Imagining Time in 'High Tide' and 'Captive Horizon'

Lukas Marxt and Mirna Belina. Landscapes 3.0 at Sonic Acts 2015
Friday screenings of Lukas Marxt's short films High Tide (2013) and Captive Horizon (2015) reveal an artist whose intent to „capture time“ is inextricably related to the notions of space and movement. Vast open spaces of the Arctic and the Spanish island of Lanzarote – shooting sites for the two films – provide a seemingly frozen, unchanging landscape in which the flow of time has been slowed down to an almost imperceptible pace. Fixing its gaze upon the impressive vistas of the Arctic mountains in High Tide, the artist's camera invites the viewer to dive in and experience the immensity of time as it exists in nature, the so-called deep time. Surpassing the nervous turmoil of modernity and the human existence, it is embodied by huge stretches of slow geologic changes, challenging our senses and abilities of comprehension.
Exzerpt High Tide from Lukas Marxt on Vimeo.
Filmed by a camera attached to a boat, Marxt's seven-minute answer to the challenge offers a view of the landscape in three layers: sky, mountains, water.

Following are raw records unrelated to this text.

(** What the pass may have done to a chain: nothing, unless its entry got a
    verdict, which then is stamped. *)
Definition stamped (outs : list (string * (PendingEntry * Verdict))) (judgement : bool) (c c' : ProvenChain) : Prop :=
  (c' = c /\ (is_breach_relevant c = false \/ pc_entry c ∉ outs.*1)) \/
  (is_breach_relevant c = true /\ exists p v display, (pc_entry c, (p, v)) ∈ outs /\
     c' = stamp_chain display v judgement c).

Lemma stamp_chain_same display v judgement c :
  is_breach_relevant (stamp_chain display v judgement c) = is_breach_relevant c /\
  pc_entry (stamp_chain display v judgement c) = pc_entry c.
Proof. done. Qed.

Lemma publish_chains now active chains0 outs s fx s' chains' fx' :
  NoDup outs.*1 -> (forall k p v, (k, (p, v)) ∈ outs -> pe_idxs p = entry_idxs chains0 k) ->
  foldl (publish_entry entry_coverage now active) (s, chains0, fx) outs = (s', chains', fx') ->
  forall i, match chains0 !! i, chains' !! i with
            | Some c, Some c' => stamped outs (ea_judgement active) c c'
            | None, None => True
            | _, _ => False
            end.
Proof.
  revert s' chains' fx'. induction outs as [|[k [p v]] outs IH] using rev_ind; intros s' chains' fx' Hn Hidx Hf i; simpl in *.
  - injection Hf as _ <- _. destruct (chains0 !! i) as [c|]; [|done]. left. split; [done|]. right. apply not_elem_of_nil.
  - rewrite foldl_app in Hf. destruct (foldl _ _ outs) as [[s1 chains1] fx1] eqn:E.
    rewrite fmap_app in Hn. apply NoDup_app in Hn as (Hn & Hdis & _).
    assert (forall i, match chains0 !! i, chains1 !! i with
            | Some c, Some c' => stamped outs (ea_judgement active) c c' | None, None => True | _, _ => False end) as H1.
    { eapply IH; [done| |done]. intros k' p' v' H'. apply (Hidx _ _ v'). apply elem_of_app. by left. }
    assert (pe_idxs p = entry_idxs chains0 k) as Hp.
    { apply (Hidx k p v). apply elem_of_app. right. by left. }
    assert (exists display, chains' = foldl (fun chains i => alter (stamp_chain display v (ea_judgement active)) i chains)
              chains1 (pe_idxs p)) as [display ->].
    { simpl in Hf. unfold publish_entry in Hf. destruct (resolve_display s1 k v) as [shown s2].
      cbv zeta in Hf. destruct (if negb _ && negb _ then _ else _) as [s3 j]. injection Hf as _ <- _. eauto. }
    rewrite alter_all_lookup by (rewrite Hp; apply entry_idxs_nodup). rewrite Hp. specialize (H1 i).
    destruct (chains0 !! i) as [c|] eqn:Hc.
    + destruct (chains1 !! i) as [c1|] eqn:Hc1; [|done].
      assert (i ∈ entry_idxs chains0 k <-> is_breach_relevant c = true /\ pc_entry c = k) as Hi.
      { rewrite entry_idxs_spec, Hc. naive_solver. }
      destruct (decide (i ∈ entry_idxs chains0 k)) as [Hin|Hin]; simpl.
      * apply Hi in Hin as [Hb He]. assert (c1 = c) as ->.
        { destruct H1 as [[-> _]|(_ & p' & v' & d' & Ho & _)]; [done|]. exfalso.
          apply (Hdis k); [|simpl; by left]. apply (list_elem_of_fmap_2 fst) in Ho. by rewrite He in Ho. }
        right. split; [done|]. exists p, v, display. split; [|done]. rewrite He. apply elem_of_app. right. by left.
      * destruct H1 as [[-> Hno]|(Hb & p' & v' & d' & Ho & ->)].
        -- left. split; [done|]. rewrite Hi in Hin. rewrite fmap_app, elem_of_app. simpl.
           rewrite list_elem_of_singleton. destruct (is_breach_relevant c) eqn:Hb; [|by left]. right.
           destruct Hno as [?|Hno]; [done|]. naive_solver.
        -- right. split; [done|]. exists p', v', d'. split; [|done]. apply elem_of_app. by left.
    + destruct (chains1 !! i) eqn:Hc1; [done|]. by destruct (decide _).
Qed.

(** ** Classifying *)

(** Every entry classified so far sits in exactly one of the two lists. *)
Record classified (chains : list ProvenChain) (done_ : list string)
    (resolved : list (PendingEntry * Verdict)) (to_judge : list PendingEntry) : Prop := {
  cl_keys : (pe_entry_key ∘ fst <$> resolved) ++ (pe_entry_key <$> to_judge) ≡ₚ done_;
  cl_idxs : forall p, p ∈ resolved.*1 \/ p ∈ to_judge -> pe_idxs p = entry_idxs chains (pe_entry_key p);
  cl_no_promotion : forall p v, (p, v) ∈ resolved -> promotes v = false;
  cl_menus : forall p, p ∈ to_judge -> menu_ok (pe_menu p)
}.

Lemma classify_entries_spec chains sg health now st st' resolved to_judge :
  classify_entries delta_prompt chains sg health now st = (st', resolved, to_judge) ->
  classified chains (breach_entries chains) resolved to_judge.
Proof.
  unfold classify_entries. generalize (model_attack_set (ps_decisions st)) as ma, (breach_entries chains) as es.
  intros ma es. revert st' resolved to_judge.
  induction es as [|e es IH] using rev_ind; intros st' resolved to_judge Hf.
  - injection Hf as <- <- <-. split; [done| | |]; [intros p [H|H]|intros p v H|intros p H]; by apply not_elem_of_nil in H.
  - rewrite foldl_app in Hf. destruct (foldl _ _ es) as [[st1 r1] j1] eqn:E. destruct (IH _ _ _ eq_refl) as [Hk Hi Hp Hm].
    cbn [foldl] in Hf. unfold classify_entry in Hf.
    destruct (prepare_pending delta_prompt chains sg health ma (ps_verdicts st1) e) as [[p is_additive] baseline] eqn:Hprep.
    assert (pe_entry_key p = e /\ pe_idxs p = entry_idxs chains e) as [Hpe Hpi].
    { unfold prepare_pending in Hprep. by injection Hprep as <- _ _. }
    assert (menu_ok (pe_menu p)) as Hmenu by (unfold prepare_pending in Hprep; injection Hprep as <- _ _; apply entry_menu_ok).
    pose proof (gate_no_promotion (ps_verdicts (try_rearm_decision st1 p)) p is_additive baseline now) as Hg.
    destruct (classify_adjudication _ p is_additive baseline now) as [gate s]. simpl in Hg.
    assert (forall v, promotes v = false -> classified chains (es ++ [e]) (r1 ++ [(p, v)]) j1) as Hres.
    { intros v Hv. split.
      - rewrite fmap_app. simpl. rewrite Hpe, <- Hk. solve_Permutation.
      - intros q. rewrite fmap_app, elem_of_app. simpl. rewrite list_elem_of_singleton.
        intros [[Hq| ->]|Hq]; [apply Hi; by left|by rewrite Hpe|apply Hi; by right].
      - intros q w [Hq|Hq]%elem_of_app; [by eapply Hp|]. apply list_elem_of_singleton in Hq. by simplify_eq.
      - done. }
    destruct gate as [v held|v|]; cbv beta iota zeta in Hf; injection Hf as <- <- <-; [by apply Hres|by apply Hres|]. split.
    + rewrite fmap_app. simpl. rewrite Hpe, <- Hk. solve_Permutation.
    + intros q. rewrite elem_of_app, list_elem_of_singleton.
      intros [Hq|[Hq| ->]]; [apply Hi; by left|apply Hi; by right|by rewrite Hpe].
    + done.
    + intros q [Hq| ->%list_elem_of_singleton]%elem_of_app; auto.
Qed.

(** ** Folding *)

Definition answered (result : PendingEntry * IncidentDecision) : PendingEntry * Verdict :=
  (result.1, to_verdict result.2).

It is a curious blend of stasis and movement: as the currents flow in one direction, it is hard to discern whether the camera is moving in the opposite direction or simply standing still and the movement is merely an illusion. It starts to feel like the artist is playing tricks on our senses. The mountains, the only truly static body on the screen, become the point of reference as their movement indicates that we are moving too. A low, steady hum of the boat intensifies, transposing us completely into the landscape in front of us. The mountains gradually exit the screen, the boat is moving. As linear movement becomes circular, the mountains disappear and reappear, sky and water merge and diverge. Through this subtle play with movement and perception, time becomes visual. And as the boat is turning, it might as well be humming: „time is movement is change is time is...“
Exzerpt Captive Horizon from Lukas Marxt on Vimeo.
Following right after High Tide, Captive Horizon continues to build upon the relation between the moving camera and its static subject. In order to shoot Lanzarote from the bird's eye view, Marxt used a drone. The physical removal of the filmmaker from the space we're observing and his replacement with a machine creates a sinister, strange feeling. Lanzarote's rocky landscape known for its sandy beaches becomes transformed into a barren post-apocalyptic place from which almost all signs of human existence have long been banished. Continuously moving in and out, closer to and further from the ground, the camera confuses our awareness of what we are seeing. There is nothing we can grab onto as a point of orientation. We don't know how far away from the ground we are. The sounds of walking on sand and stones and of flowing water hint at what it is that we are seeing. Distance has become completely relative and unknowable; we could be microscopically close to or miles away from the surface. The landscape is an unknown planet. As the landscapes change, we come upon a white surface. Lines run across it like capillaries. It is like an extremely up-close shot of a piece of stone. What in other landscapes looked like long-untraveled roads, here looks like natural crevices made over a large period of time – the last traces of human activity have been erased. And then the camera suddenly accelerates, white turns to red, we pan out and find ourselves above a rocky land, and continue to go even higher up. Geometric shapes appear, suggesting the presence of people, and that is where the film ends. We are left with the uncanny feeling of disconnectedness and a dizzy awareness of the ability of time to surpass everything, slowly awakening from the dystopian fantasy.